> **Extracted entries**
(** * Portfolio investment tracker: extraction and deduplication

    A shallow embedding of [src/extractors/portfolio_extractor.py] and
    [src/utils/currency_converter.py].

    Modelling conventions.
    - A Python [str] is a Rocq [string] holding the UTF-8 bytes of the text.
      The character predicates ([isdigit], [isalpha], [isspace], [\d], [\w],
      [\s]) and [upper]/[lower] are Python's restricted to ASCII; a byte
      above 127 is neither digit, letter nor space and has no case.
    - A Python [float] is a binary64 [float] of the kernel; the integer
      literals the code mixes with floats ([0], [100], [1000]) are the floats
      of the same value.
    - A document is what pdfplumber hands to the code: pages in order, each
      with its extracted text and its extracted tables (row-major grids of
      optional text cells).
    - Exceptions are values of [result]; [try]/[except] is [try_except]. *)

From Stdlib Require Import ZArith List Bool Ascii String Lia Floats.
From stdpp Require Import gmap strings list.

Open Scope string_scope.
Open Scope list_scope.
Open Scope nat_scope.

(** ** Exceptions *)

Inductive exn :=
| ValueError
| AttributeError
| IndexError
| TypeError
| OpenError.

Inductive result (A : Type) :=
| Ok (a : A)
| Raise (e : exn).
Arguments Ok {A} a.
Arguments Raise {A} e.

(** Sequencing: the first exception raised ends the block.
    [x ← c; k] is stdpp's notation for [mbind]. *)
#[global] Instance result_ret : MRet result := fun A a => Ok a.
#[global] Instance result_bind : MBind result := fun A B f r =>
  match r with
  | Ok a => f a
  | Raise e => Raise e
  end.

...

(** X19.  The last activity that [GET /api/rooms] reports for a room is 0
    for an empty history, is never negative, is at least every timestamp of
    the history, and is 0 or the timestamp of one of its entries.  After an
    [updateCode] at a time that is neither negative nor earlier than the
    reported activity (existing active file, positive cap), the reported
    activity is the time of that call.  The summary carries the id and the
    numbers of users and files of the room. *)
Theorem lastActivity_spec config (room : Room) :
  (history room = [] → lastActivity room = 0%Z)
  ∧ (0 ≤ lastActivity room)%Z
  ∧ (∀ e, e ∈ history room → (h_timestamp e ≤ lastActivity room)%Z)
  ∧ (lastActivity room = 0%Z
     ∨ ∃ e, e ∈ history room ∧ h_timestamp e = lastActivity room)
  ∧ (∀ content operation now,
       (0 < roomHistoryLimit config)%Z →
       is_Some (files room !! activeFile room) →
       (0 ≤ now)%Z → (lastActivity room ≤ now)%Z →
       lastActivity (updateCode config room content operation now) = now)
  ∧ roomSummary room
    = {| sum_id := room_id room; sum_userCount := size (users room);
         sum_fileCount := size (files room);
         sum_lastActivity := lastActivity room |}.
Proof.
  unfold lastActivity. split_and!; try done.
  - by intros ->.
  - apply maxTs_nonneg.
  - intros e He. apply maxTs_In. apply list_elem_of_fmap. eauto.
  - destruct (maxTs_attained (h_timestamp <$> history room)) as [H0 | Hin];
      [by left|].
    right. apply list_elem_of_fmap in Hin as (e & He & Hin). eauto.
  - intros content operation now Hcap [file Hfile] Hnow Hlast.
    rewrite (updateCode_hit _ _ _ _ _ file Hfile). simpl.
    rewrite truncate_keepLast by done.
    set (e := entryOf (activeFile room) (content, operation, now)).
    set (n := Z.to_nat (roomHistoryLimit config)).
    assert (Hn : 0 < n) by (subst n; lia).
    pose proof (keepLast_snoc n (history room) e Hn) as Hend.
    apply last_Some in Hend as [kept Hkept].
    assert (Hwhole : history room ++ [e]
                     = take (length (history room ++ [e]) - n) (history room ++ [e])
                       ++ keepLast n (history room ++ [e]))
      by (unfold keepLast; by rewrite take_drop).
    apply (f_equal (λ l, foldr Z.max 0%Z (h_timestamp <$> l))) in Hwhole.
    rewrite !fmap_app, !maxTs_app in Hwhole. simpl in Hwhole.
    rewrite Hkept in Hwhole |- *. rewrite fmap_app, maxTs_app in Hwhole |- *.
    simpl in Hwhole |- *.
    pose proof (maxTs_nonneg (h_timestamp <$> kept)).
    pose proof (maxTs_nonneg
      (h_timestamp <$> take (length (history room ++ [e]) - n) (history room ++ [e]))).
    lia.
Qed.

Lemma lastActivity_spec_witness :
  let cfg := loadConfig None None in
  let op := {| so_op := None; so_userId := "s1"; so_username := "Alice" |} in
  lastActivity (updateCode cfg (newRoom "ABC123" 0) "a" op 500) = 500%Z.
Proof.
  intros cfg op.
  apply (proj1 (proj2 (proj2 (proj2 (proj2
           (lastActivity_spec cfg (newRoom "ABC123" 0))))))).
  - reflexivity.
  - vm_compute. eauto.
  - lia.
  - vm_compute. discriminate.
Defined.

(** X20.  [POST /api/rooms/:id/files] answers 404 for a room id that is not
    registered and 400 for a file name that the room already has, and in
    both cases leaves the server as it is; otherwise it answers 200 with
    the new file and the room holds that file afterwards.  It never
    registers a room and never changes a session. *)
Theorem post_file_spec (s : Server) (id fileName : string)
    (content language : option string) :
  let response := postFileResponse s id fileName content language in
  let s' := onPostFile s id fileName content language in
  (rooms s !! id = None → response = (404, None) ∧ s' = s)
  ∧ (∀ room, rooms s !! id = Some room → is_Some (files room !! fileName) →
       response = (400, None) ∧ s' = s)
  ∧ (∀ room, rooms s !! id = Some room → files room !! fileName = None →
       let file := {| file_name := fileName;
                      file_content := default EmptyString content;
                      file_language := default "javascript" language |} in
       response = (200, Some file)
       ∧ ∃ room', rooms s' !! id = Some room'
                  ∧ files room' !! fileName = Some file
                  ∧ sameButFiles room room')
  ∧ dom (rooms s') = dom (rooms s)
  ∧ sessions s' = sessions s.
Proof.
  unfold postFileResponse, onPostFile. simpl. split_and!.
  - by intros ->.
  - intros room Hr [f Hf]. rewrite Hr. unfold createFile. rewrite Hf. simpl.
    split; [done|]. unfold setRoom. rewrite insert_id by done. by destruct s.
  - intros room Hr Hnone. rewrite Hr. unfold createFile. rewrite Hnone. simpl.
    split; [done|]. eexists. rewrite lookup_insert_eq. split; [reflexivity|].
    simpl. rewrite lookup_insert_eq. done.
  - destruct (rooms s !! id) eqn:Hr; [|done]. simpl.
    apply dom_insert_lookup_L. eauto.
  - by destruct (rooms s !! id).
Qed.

---

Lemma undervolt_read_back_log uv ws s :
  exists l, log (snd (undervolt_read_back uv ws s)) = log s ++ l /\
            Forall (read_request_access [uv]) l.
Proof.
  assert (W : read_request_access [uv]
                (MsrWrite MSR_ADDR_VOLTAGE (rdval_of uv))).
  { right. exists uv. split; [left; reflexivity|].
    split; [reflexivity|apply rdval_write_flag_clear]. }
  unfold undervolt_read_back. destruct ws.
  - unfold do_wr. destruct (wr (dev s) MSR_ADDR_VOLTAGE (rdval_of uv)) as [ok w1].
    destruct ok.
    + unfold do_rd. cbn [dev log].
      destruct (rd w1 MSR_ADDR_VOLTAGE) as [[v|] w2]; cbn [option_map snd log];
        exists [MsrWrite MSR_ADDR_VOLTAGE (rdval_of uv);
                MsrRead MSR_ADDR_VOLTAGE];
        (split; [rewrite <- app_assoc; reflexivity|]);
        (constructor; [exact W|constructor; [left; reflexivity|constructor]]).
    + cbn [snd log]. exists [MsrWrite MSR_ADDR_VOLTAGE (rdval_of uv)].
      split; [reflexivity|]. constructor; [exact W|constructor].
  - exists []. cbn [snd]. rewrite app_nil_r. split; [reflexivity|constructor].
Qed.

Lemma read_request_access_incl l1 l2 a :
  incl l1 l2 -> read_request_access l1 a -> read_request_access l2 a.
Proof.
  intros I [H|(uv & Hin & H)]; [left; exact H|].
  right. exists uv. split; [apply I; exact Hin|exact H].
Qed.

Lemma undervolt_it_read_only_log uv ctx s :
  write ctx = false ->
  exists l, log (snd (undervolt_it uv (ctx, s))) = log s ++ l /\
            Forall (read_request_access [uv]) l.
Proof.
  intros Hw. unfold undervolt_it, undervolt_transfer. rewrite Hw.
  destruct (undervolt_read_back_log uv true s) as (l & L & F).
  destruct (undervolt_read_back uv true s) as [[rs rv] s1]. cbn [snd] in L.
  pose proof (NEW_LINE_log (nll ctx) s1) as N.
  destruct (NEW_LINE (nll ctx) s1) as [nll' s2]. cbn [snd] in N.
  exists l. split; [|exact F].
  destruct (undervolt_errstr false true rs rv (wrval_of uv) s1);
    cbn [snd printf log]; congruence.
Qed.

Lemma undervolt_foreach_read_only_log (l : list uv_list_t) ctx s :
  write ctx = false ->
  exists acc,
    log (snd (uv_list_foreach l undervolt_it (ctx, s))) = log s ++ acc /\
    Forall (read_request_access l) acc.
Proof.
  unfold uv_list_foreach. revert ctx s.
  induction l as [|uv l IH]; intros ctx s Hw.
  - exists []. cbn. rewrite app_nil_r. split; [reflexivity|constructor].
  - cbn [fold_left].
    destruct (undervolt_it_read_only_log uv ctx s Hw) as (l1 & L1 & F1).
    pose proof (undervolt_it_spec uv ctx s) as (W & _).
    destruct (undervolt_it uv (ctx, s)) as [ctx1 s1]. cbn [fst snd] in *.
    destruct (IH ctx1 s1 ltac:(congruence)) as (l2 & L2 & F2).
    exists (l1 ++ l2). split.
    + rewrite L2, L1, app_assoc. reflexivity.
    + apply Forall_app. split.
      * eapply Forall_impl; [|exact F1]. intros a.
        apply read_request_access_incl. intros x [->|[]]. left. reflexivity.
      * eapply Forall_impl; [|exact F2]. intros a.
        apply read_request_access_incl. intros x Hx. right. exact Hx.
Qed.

> **Goal of the exercise**
Please transcribe exactly the lines above from the line that has "(** * Portfolio" up to and including the line that has "of the same value."; no other line belongs in the answer.

> **Result for this exercise**
(** * Portfolio investment tracker: extraction and deduplication

    A shallow embedding of [src/extractors/portfolio_extractor.py] and
    [src/utils/currency_converter.py].

    Modelling conventions.
    - A Python [str] is a Rocq [string] holding the UTF-8 bytes of the text.
      The character predicates ([isdigit], [isalpha], [isspace], [\d], [\w],
      [\s]) and [upper]/[lower] are Python's restricted to ASCII; a byte
      above 127 is neither digit, letter nor space and has no case.
    - A Python [float] is a binary64 [float] of the kernel; the integer
      literals the code mixes with floats ([0], [100], [1000]) are the floats
      of the same value.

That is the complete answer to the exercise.